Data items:
[Start of Attachment]

(** [shouldRedirectRLocked] (no host patterns are registered). *)
Definition shouldRedirect (mux : ServeMux) (path : string) : bool :=
  match mux_m mux !! path with
  | Some _ => false
  | None =>
      if String.length path =? 0 then false
      else match mux_m mux !! (path +s "/") with
           | Some _ => negb (ends_with_slash path)
           | None => false
           end
  end.

(** What [ServeMux.Handler] hands the request to. *)
Inductive Dispatch :=
| Serve (h : Target) (pattern : string)
| Redirect301 (url : string)
| MuxNotFound.

(** [ServeMux.handler] without host patterns. *)
Definition mux_handler (mux : ServeMux) (path : string) : Dispatch :=
  match mux_match mux path with
  | Some (h, pat) => Serve h pat
  | None => MuxNotFound
  end.

(** [ServeMux.Handler]: CONNECT keeps its path; every other method has
    its path cleaned, is redirected to [path + "/"] when only the subtree
    is registered, and to the cleaned path when cleaning changed it. *)
Definition ServeMux_Handler (mux : ServeMux) (req : Request) : Dispatch :=
  if req_Method req ==s "CONNECT" then
    if shouldRedirect mux (req_Path req) then Redirect301 (req_Path req +s "/")
    else mux_handler mux (req_Path req)
  else
    let path := cleanPath (req_Path req) in
    if shouldRedirect mux path then Redirect301 (path +s "/")
    else if negb (path ==s req_Path req) then Redirect301 path
    else mux_handler mux (req_Path req).

(** ** The routing specification *)

(** The pattern that serves [path] among registrations [rs]: the pattern
    equal to [path], or else, when [path] is not registered, a subtree
    pattern that is a prefix of [path] and at least as long as every other
    such pattern. *)
Definition most_specific (rs : list (string * Target)) (path : string) (h : Target) (p : string) : Prop :=
  In (p, h) rs /\
  (p = path \/
   ((forall h', ~ In (path, h') rs) /\ ends_with_slash p = true /\
    String.prefix p path = true /\
    forall q h', In (q, h') rs -> ends_with_slash q = true -> String.prefix q path = true ->
      String.length q <= String.length p)).

(** No registration serves [path]. *)
Definition no_match (rs : list (string * Target)) (path : string) : Prop :=
  forall q h, In (q, h) rs -> q <> path /\ ~ (ends_with_slash q = true /\ String.prefix q path = true).

(** ** The mux invariant *)

(** What the mux holds after the registrations [done]: [m] is exactly the
    registered map, [es] exactly the subtree patterns, longest first. *)
Record mux_inv (done : list (string * Target)) (mux : ServeMux) : Prop := {
  inv_m : forall q h, mux_m mux !! q = Some h <-> In (q, h) done;
  inv_es : forall e, In e (mux_es mux) <-> In e done /\ ends_with_slash e.1 = true;
  inv_sorted : StronglySorted (fun a b => String.length b.1 <= String.length a.1) (mux_es mux)
}.

Lemma appendSorted_In es x e : In e (appendSorted es x) <-> In e es \/ x = e.
Proof.
  induction es as [|a es IH]; simpl; [tauto|].
  destruct (String.length a.1 <? String.length x.1); simpl; rewrite ?IH; tauto.
Qed.

Lemma appendSorted_sorted es x :
  StronglySorted (fun a b => String.length b.1 <= String.length a.1) es ->
  StronglySorted (fun a b => String.length b.1 <= String.length a.1) (appendSorted es x).
Proof.
  induction es as [|a es IH]; simpl; intros Hs.
  - repeat constructor.
  - inversion Hs as [|? ? Hs' Hf]; subst.
    destruct (Nat.ltb_spec (String.length a.1) (String.length x.1)) as [Hlt|Hge].
    + constructor; [exact Hs|]. constructor; [lia|].
      eapply Forall_impl; [exact Hf|]. simpl. lia.
    + constructor; [by apply IH|]. apply List.Forall_forall. intros y Hy.
      apply appendSorted_In in Hy as [Hy|<-]; [|lia].
      by apply (proj1 (List.Forall_forall _ _) Hf).
Qed.

Lemma Handle_inv done mux p h mux' :
  mux_inv done mux -> Handle mux p h = Some mux' -> mux_inv (done ++ [(p, h)]) mux'.
Proof.
  intros [Hm Hes Hsort]. unfold Handle.
  destruct (p ==s "") eqn:Hp; [done|].
  destruct (mux_m mux !! p) eqn:Hmp; [done|]. intros [= <-].
  split; simpl.
  - intros q h'. rewrite in_app_iff. simpl. destruct (String.eqb_spec p q) as [<-|Hne].
    + rewrite lookup_insert_eq. split; [intros [= <-]; tauto|].
      intros [Hin|[[= <-]|[]]]; [|done]. apply Hm in Hin. congruence.
    + rewrite lookup_insert_ne by done. rewrite Hm. split; [tauto|].
      intros [Hin|[[= -> _]|[]]]; [done | congruence].
  - intros e. rewrite in_app_iff. simpl.
    destruct (ends_with_slash p) eqn:Hs.
    + rewrite appendSorted_In, Hes. split; [intros [[? ?]| <-]; auto|].
      intros [[?|[<-|[]]] ?]; auto.
    + rewrite Hes. split; [tauto|]. intros [[?|[<-|[]]] ?]; [tauto|]. simpl in *. congruence.
  - destruct (ends_with_slash p); [by apply appendSorted_sorted | done].
Qed.

Lemma register_all_inv rs done mux mux' :
  mux_inv done mux -> register_all rs mux = Some mux' -> mux_inv (done ++ rs) mux'.
Proof.
  unfold register_all. revert done mux. induction rs as [|[p h] rs IH]; intros done mux Hinv; simpl.
  - intros [= <-]. by rewrite app_nil_r.
  - destruct (Handle mux p h) as [mx|] eqn:E.
    + intros Hr. replace (done ++ (p, h) :: rs) with ((done ++ [(p, h)]) ++ rs)
        by (rewrite <- app_assoc; reflexivity).
      eapply IH; [|exact Hr].
      by eapply Handle_inv.
    + intros Hr. exfalso. clear -Hr. induction rs; simpl in *; done.
Qed.

Lemma empty_mux_inv : mux_inv [] empty_mux.
Proof. split; simpl; [intros; rewrite lookup_empty; split; [done|tauto] | tauto | constructor]. Qed.

(** In a list sorted longest first, the first match is a longest match. *)
Lemma find_sorted_longest (f : string * Target -> bool) l x :
  StronglySorted (fun a b => String.length b.1 <= String.length a.1) l ->
  List.find f l = Some x -> forall y, In y l -> f y = true -> String.length y.1 <= String.length x.1.
Proof.
  induction l as [|a l IH]; simpl; [done|]. intros Hs Hf y Hy Hfy.
  inversion Hs as [|? ? Hs' Hall]; subst.
  destruct (f a) eqn:Ha.
  - injection Hf as <-. destruct Hy as [<-|Hy]; [lia|].
    by apply (proj1 (List.Forall_forall _ _) Hall).
  - destruct Hy as [<-|Hy]; [congruence|]. by apply IH.
Qed.

(** The endpoint a registration reaches. *)
Definition target_endpoint (t : Target) : Endpoint :=
  match t with Plain e => e | Methods e _ => e end.

(** The mux of [Handler] once every registration succeeded. *)
Definition engine_mux : ServeMux :=
  match engine with Some mux => mux | None => empty_mux end.

Lemma engine_eq : engine = Some engine_mux.
Proof. vm_compute. reflexivity. Qed.

Lemma engine_inv : mux_inv routes engine_mux.
Proof. apply (register_all_inv routes [] empty_mux); [exact empty_mux_inv | exact engine_eq]. Qed.

Definition drop_last (s : string) : string := String.substring 0 (String.length s - 1) s.

Lemma substring_app_l (s t : string) : String.substring 0 (String.length s) (s +s t) = s.
Proof. induction s as [|c s IH]; simpl; [by destruct t | by rewrite IH]. Qed.

Lemma drop_last_slash (s : string) : drop_last (s +s "/") = s.
Proof.
  unfold drop_last. rewrite str_length_app. simpl.
  replace (String.length s + 1 - 1) with (String.length s) by lia. apply substring_app_l.
Qed.

Lemma cleanPath_rooted (p : string) : String.prefix "/" (cleanPath p) = true.
Proof.
  unfold cleanPath, Clean_rooted. destruct (p ==s ""); [done|].
  destruct (_ && _); simpl; match goal with |- prefix "" ?x = true => by destruct x end.
Qed.

(** The bare paths whose subtree is registered but which are not. *)
Definition redirected_bare : list string := ["/range"; "/etag"; "/base64"].

Lemma shouldRedirect_engine (path : string) :
  shouldRedirect engine_mux path = true <-> path ∈ redirected_bare.
Proof.
  split.
  - intros Hr. assert (Hc : path ∈ map (fun r => drop_last r.1) routes).
    { unfold shouldRedirect in Hr.
      destruct (mux_m engine_mux !! path); [done|].
      destruct (String.length path =? 0); [done|].
      destruct (mux_m engine_mux !! (path +s "/")) as [t|] eqn:E; [|done].
      apply (inv_m _ _ engine_inv) in E. apply list_elem_of_In, in_map_iff.
      exists (path +s "/", t). split; [apply drop_last_slash | exact E]. }
    assert (Hall : forallb (fun c => negb (shouldRedirect engine_mux c) ||
                                     bool_decide (c ∈ redirected_bare))
                           (map (fun r => drop_last r.1) routes) = true)
      by (vm_compute; reflexivity).
    apply list_elem_of_In in Hc. rewrite forallb_forall in Hall.
    specialize (Hall path Hc). rewrite Hr in Hall. simpl in Hall.
    by apply bool_decide_eq_true_1 in Hall.
  - intros Hin. repeat (apply elem_of_cons in Hin as [->|Hin]; [vm_compute; reflexivity|]).
    by apply elem_of_nil in Hin.
Qed.

(** ** Theorems *)

(** C1: [Handler]'s 63 registrations run without the panic [ServeMux]
    raises on an empty or repeated pattern. *)
Theorem Handler_registers_without_panic : is_Some engine.
Proof. rewrite engine_eq. by eexists. Qed.

(** for any list of registrations that [ServeMux] accepts, [match]
    returns the most specific pattern for the path (the exact pattern, else
    the longest subtree pattern that prefixes it), and returns nothing only
    when no registration serves the path. *)
Theorem mux_match_most_specific (rs : list (string * Target)) (mux : ServeMux) (path : string) :
  register_all rs empty_mux = Some mux ->
  match mux_match mux path with
  | Some (h, p) => most_specific rs path h p
  | None => no_match rs path
  end.
Proof.
  intros Hr. destruct (register_all_inv rs [] empty_mux mux empty_mux_inv Hr) as [Hm Hes Hs].
  simpl in *. unfold mux_match.
  destruct (mux_m mux !! path) as [h|] eqn:E; [split; [by apply Hm | by left]|].
  destruct (List.find _ (mux_es mux)) as [[q h]|] eqn:F.
  - pose proof (find_some _ _ F) as [Fin Fpre]. apply Hes in Fin as [Fin Fsl].
    split; [exact Fin|right]. split; [intros h' Hin; apply Hm in Hin; congruence|].
    do 2 (split; [done|]). intros q' h' Hin Hsl Hpre.
    apply (find_sorted_longest _ _ (q, h) Hs F (q', h')); [by apply Hes | done].
  - intros q h Hin. split.
    + intros ->. apply Hm in Hin. congruence.
    + intros [Hsl Hpre]. assert (Hf : String.prefix q path = false).
      { apply (find_none _ _ F (q, h)). by apply Hes. }
      congruence.
Qed.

[End of Attachment]

PROBLEM DESCRIPTION: Could you transcribe the entries exactly, from the first line through the line containing "if String.length path =? 0 then false", and give nothing more?

SOLUTION TO THIS TASK:
(** [shouldRedirectRLocked] (no host patterns are registered). *)
Definition shouldRedirect (mux : ServeMux) (path : string) : bool :=
  match mux_m mux !! path with
  | Some _ => false
  | None =>
      if String.length path =? 0 then false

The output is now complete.